What is the difference between a Taylor series and a Maclaurin series?
[answer]
A Taylor series of \(f(x)\) is
\[f(x-a) = f(a) + f'(a)(x-a) + \frac{1}{2!}f''(a)(x-a)^2 + \dots,\] while the Maclaurin series is the special case for \(a= 0\).
Write the first three nonzero terms of the Maclaurin series representation of \(e^x \), \(\sin x \), \(\cos x \), and \(\tan x \).
[answer]
\begin{align*}
e^x&\simeq 1 + x + \frac{x^2}{2!}\\
\sin x &\simeq x - \frac{x^3}{3!} + \frac{x^5}{5!}\\
\cos x &\simeq 1 - \frac{x^2}{2!} + \frac{x^4}{4!}\\
\tan x & \simeq x + \frac{x^3}{3} \tag*{Sorry, I will go no higher.}
\end{align*}
Show that \( \cos x = (e^{jx} + e^{-jx})/2\), \( \sin x = (e^{jx} - e^{-jx})/2j\).

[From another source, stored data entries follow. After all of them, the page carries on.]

(** * Swap-in functions of the storage manager (src/store_swapin.cc)

    A shallow embedding of [storeSwapInStart], [storeSwapInFileClosed] and
    [storeSwapInFileNotify] over an explicit store: entries, store clients
    and I/O states live in finite maps indexed by their address, so that
    several clients can point at one entry.  A call either returns, stops
    at a failed [assert], or dereferences an address that holds no object.
    Calls that leave the file ([debug], [cbdataLock], [cbdataUnlock],
    [storeOpen], the client's callback) are written to a trace. *)

From stdpp Require Import base decidable option list gmap strings.
From Stdlib Require Import ZArith Lia.

Local Open Scope Z_scope.

(** ** Data model *)

(** Addresses.  [NULL] is the null pointer. *)
Abbreviation ptr := Z (only parsing).
Definition NULL : ptr := 0.

(** Modelled from the spec: the enumerations [mem_status_t] and
    [swap_status_t] are declared in a header that is not part of the
    sources; the spec gives mem_status in {NOT_IN_MEMORY, IN_MEMORY} and
    swap_status in {NONE, WRITING, DONE}. *)
Inductive mem_status_t := NOT_IN_MEMORY | IN_MEMORY.
Inductive swap_status_t := SWAPOUT_NONE | SWAPOUT_WRITING | SWAPOUT_DONE.

#[global] Instance mem_status_eq_dec : EqDecision mem_status_t.
Proof. solve_decision. Defined.
#[global] Instance swap_status_eq_dec : EqDecision swap_status_t.
Proof. solve_decision. Defined.

(** Modelled from the spec: the macro [EBIT_TEST] is defined in a header
    that is not part of the sources; the spec describes [flags] as a bitset,
    so the test masks the flag word with the bit numbered [bit]. *)
Definition EBIT_TEST (flag bit : Z) : Z := Z.land flag (Z.shiftl 1 bit).

(** The fields of [StoreEntry] that the swap-in functions touch.  The
    integer fields are kept as integers: their C types are declared outside
    the sources. *)
Record StoreEntry := mkStoreEntry {
  mem_obj : ptr;
  flags : Z;
  swap_filen : Z;
  swap_dirn : Z;
  mem_status : mem_status_t;
  swap_status : swap_status_t
}.

(** The fields of [store_client] that the swap-in functions touch.
    [callback] is a function pointer, [NULL] when no callback is pending. *)
Record store_client := mkStoreClient {
  entry : ptr;
  swapin_sio : ptr;
  callback : ptr;
  callback_data : ptr;
  copy_buf : ptr
}.

(** The locator carried by a [storeIOState]. *)
Record storeIOState := mkStoreIOState {
  sio_swap_filen : Z;
  sio_swap_dirn : Z
}.

(** The store: every object at its address, and the global counter
    [statCounter.swap.ins]. *)
Record world := mkWorld {
  entries : gmap Z StoreEntry;
  clients : gmap Z store_client;
  sios : gmap Z storeIOState;
  statCounter_swap_ins : Z
}.

(** The two static functions of the file, as they are handed to
    [storeOpen]. *)
Inductive swapin_fn := Fn_storeSwapInFileNotify | Fn_storeSwapInFileClosed.

(** Calls that leave the file.  A callback event keeps the store in which
    the callback started to run. *)
Inductive event :=
| EvDebug (section level : Z) (format : string)
| EvStoreOpen (e : ptr) (file_callback io_callback : swapin_fn)
              (callback_data : ptr) (sio : ptr)
| EvCbdataLock (p : ptr)
| EvCbdataUnlock (p : ptr)
| EvCallback (fn data buf : ptr) (errflag : Z) (running_in : world).

(** What lies outside the file: the bit number of [ENTRY_VALIDATED], the
    storage backend behind [storeOpen], and the code behind each client
    callback pointer.  Both functions are taken to return. *)
Record externals := mkExternals {
  ENTRY_VALIDATED : Z;
  storeOpen_backend : ptr → swapin_fn → swapin_fn → ptr → world → ptr * world;
  STCB_code : ptr → ptr → ptr → Z → world → world
}.

(** ** The monad of a call: store, trace, and how the call ended *)

Inductive outcome (A : Type) :=
| Returned (a : A)
| AssertionFailed (condition : string)
| InvalidPointer (p : ptr).
Arguments Returned {A} a.
Arguments AssertionFailed {A} condition.
Arguments InvalidPointer {A} p.

Record run (A : Type) := mkRun {
  r_trace : list event;
  r_world : world;
  r_out : outcome A
}.
Arguments mkRun {A} _ _ _.
Arguments r_trace {A} _.
Arguments r_world {A} _.
Arguments r_out {A} _.

Definition M (A : Type) : Type := world → run A.

Definition ret {A} (a : A) : M A := λ w, mkRun [] w (Returned a).

Definition bind {A B} (m : M A) (k : A → M B) : M B := λ w,
  let r := m w in
  match r_out r with
  | Returned a =>
      let r' := k a (r_world r) in
      mkRun (r_trace r ++ r_trace r') (r_world r') (r_out r')
  | AssertionFailed c => mkRun (r_trace r) (r_world r) (AssertionFailed c)
  | InvalidPointer p => mkRun (r_trace r) (r_world r) (InvalidPointer p)
  end.

#[global] Instance M_ret : MRet M := @ret.
#[global] Instance M_bind : MBind M := λ A B k m, bind m k.

Definition emit (ev : event) : M unit := λ w, mkRun [ev] w (Returned ()).

Definition assert (b : bool) (condition : string) : M unit := λ w,
  mkRun [] w (if b then Returned () else AssertionFailed condition).

Definition debug (section level : Z) (format : string) : M unit :=
  emit (EvDebug section level format).

(** Reading through a pointer. *)
Definition load_client (sc : ptr) : M store_client := λ w,
  mkRun [] w (match clients w !! sc with
              | Some c => Returned c
              | None => InvalidPointer sc
              end).

Definition load_entry (e : ptr) : M StoreEntry := λ w,
  mkRun [] w (match entries w !! e with
              | Some x => Returned x
              | None => InvalidPointer e
              end).

Definition load_sio (sio : ptr) : M storeIOState := λ w,
  mkRun [] w (match sios w !! sio with
              | Some s => Returned s
              | None => InvalidPointer sio
              end).

(** Writing one field through a pointer. *)
Definition with_clients (f : gmap Z store_client → gmap Z store_client)
    (w : world) : world :=
  mkWorld (entries w) (f (clients w)) (sios w) (statCounter_swap_ins w).

Definition with_entries (f : gmap Z StoreEntry → gmap Z StoreEntry)
    (w : world) : world :=
  mkWorld (f (entries w)) (clients w) (sios w) (statCounter_swap_ins w).

Definition store_client_field (sc : ptr) (f : store_client → store_client)
    : M unit := λ w,
  match clients w !! sc with
  | Some c => mkRun [] (with_clients <[sc := f c]> w) (Returned ())
  | None => mkRun [] w (InvalidPointer sc)
  end.

Definition store_entry_field (e : ptr) (f : StoreEntry → StoreEntry)
    : M unit := λ w,
  match entries w !! e with
  | Some x => mkRun [] (with_entries <[e := f x]> w) (Returned ())
  | None => mkRun [] w (InvalidPointer e)
  end.

Definition set_swapin_sio (v : ptr) (c : store_client) : store_client :=
  mkStoreClient (entry c) v (callback c) (callback_data c) (copy_buf c).

Definition set_callback (v : ptr) (c : store_client) : store_client :=
  mkStoreClient (entry c) (swapin_sio c) v (callback_data c) (copy_buf c).

Definition set_swap_filen (v : Z) (x : StoreEntry) : StoreEntry :=
  mkStoreEntry (mem_obj x) (flags x) v (swap_dirn x) (mem_status x)
               (swap_status x).

Definition set_swap_dirn (v : Z) (x : StoreEntry) : StoreEntry :=
  mkStoreEntry (mem_obj x) (flags x) (swap_filen x) v (mem_status x)
               (swap_status x).

(** [statCounter.swap.ins] is an [int], declared outside the sources: 32
    bits in two's complement.  [++] on it wraps around, from [INT_MAX] to
    [INT_MIN], as the compiled code does. *)
Definition INT_MAX : Z := 2147483647.
Definition INT_MIN : Z := -2147483648.

Definition int_wrap (z : Z) : Z := (z + 2 ^ 31) `mod` 2 ^ 32 - 2 ^ 31.

Definition int_incr (n : Z) : Z := int_wrap (n + 1).

(** [statCounter.swap.ins++] *)
Definition statCounter_swap_ins_incr : M unit := λ w,
  mkRun [] (mkWorld (entries w) (clients w) (sios w)
                    (int_incr (statCounter_swap_ins w))) (Returned ()).

(** Calls into the rest of the program. *)
Definition cbdataLock (p : ptr) : M unit := emit (EvCbdataLock p).
Definition cbdataUnlock (p : ptr) : M unit := emit (EvCbdataUnlock p).

Definition storeOpen (env : externals) (e : ptr)
    (file_callback io_callback : swapin_fn) (data : ptr) : M ptr := λ w,
  let '(sio, w') := storeOpen_backend env e file_callback io_callback data w in
  mkRun [EvStoreOpen e file_callback io_callback data sio] w' (Returned sio).

Definition call_STCB (env : externals) (fn data buf : ptr) (errflag : Z)
    : M unit := λ w,
  mkRun [EvCallback fn data buf errflag w]
        (STCB_code env fn data buf errflag w) (Returned ()).

(** ** The three functions of store_swapin.cc *)

Definition storeSwapInStart (env : externals) (sc : ptr) : M unit :=
  c ← load_client sc;
  let e := entry c in
  x ← load_entry e;
  assert (bool_decide (mem_status x = NOT_IN_MEMORY))
         "e->mem_status == NOT_IN_MEMORY";;
  if EBIT_TEST (flags x) (ENTRY_VALIDATED env) =? 0 then
    (* We're still reloading and haven't validated this entry yet *)
    mret ()
  else
    debug 20 3 "storeSwapInStart: called for %d %08X %s \n";;
    if bool_decide (swap_status x ≠ SWAPOUT_WRITING)
       && bool_decide (swap_status x ≠ SWAPOUT_DONE) then
      debug 20 1 "storeSwapInStart: bad swap_status (%s)\n";;
      mret ()
    else if swap_filen x <? 0 then
      debug 20 1 "storeSwapInStart: swap_filen < 0\n";;
      mret ()
    else
      assert (bool_decide (mem_obj x ≠ NULL)) "e->mem_obj != NULL";;
      debug 20 3 "storeSwapInStart: Opening fileno %08X\n";;
      sio ← storeOpen env e Fn_storeSwapInFileNotify
                      Fn_storeSwapInFileClosed sc;
      store_client_field sc (set_swapin_sio sio);;
      c' ← load_client sc;
      cbdataLock (swapin_sio c').

Definition storeSwapInFileClosed (env : externals) (data : ptr)
    (errflag : Z) (sio : ptr) : M unit :=
  let sc := data in
  debug 20 3 "storeSwapInFileClosed: sio=%p, errflag=%d\n";;
  cbdataUnlock sio;;
  store_client_field sc (set_swapin_sio NULL);;
  c ← load_client sc;
  let callback := callback c in
  (if bool_decide (callback ≠ NULL) then
     assert (errflag <=? 0) "errflag <= 0";;
     store_client_field sc (set_callback NULL);;
     c' ← load_client sc;
     call_STCB env callback (callback_data c') (copy_buf c') errflag
   else mret ());;
  statCounter_swap_ins_incr.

Write the first three terms of the Maclaurin series representation of \(\ln (1+x)\).
[answer]
\[\ln (1+x) \simeq x - \frac{x^2}{2} + \frac{x^3}{3} \text{ near } x = 0\]
Write the first three terms of the Maclaurin series representation of \(\ln (1-x)\)
[answer]
\[\ln (1-x) \simeq -x - \frac{x^2}{2} - \frac{x^3}{3} \text{ near } x = 0\]
Write the first three terms of the Taylor series representation of \(\ln (-x)\) about \(x= -1\). Verify your answer for by checking that it can be obtained from the previous expansion for \(\ln (1-x)\) by shifting the latter one unit in the negative \(x\) direction.
[answer]
\[\ln (-x) \simeq -(x+1) - \frac{(x+1)^2}{2} - \frac{(x+1)^3}{3} \text{ near } x = -1\] This matches the previous result when the previous result is shifted one unit in the \(-x\) direction.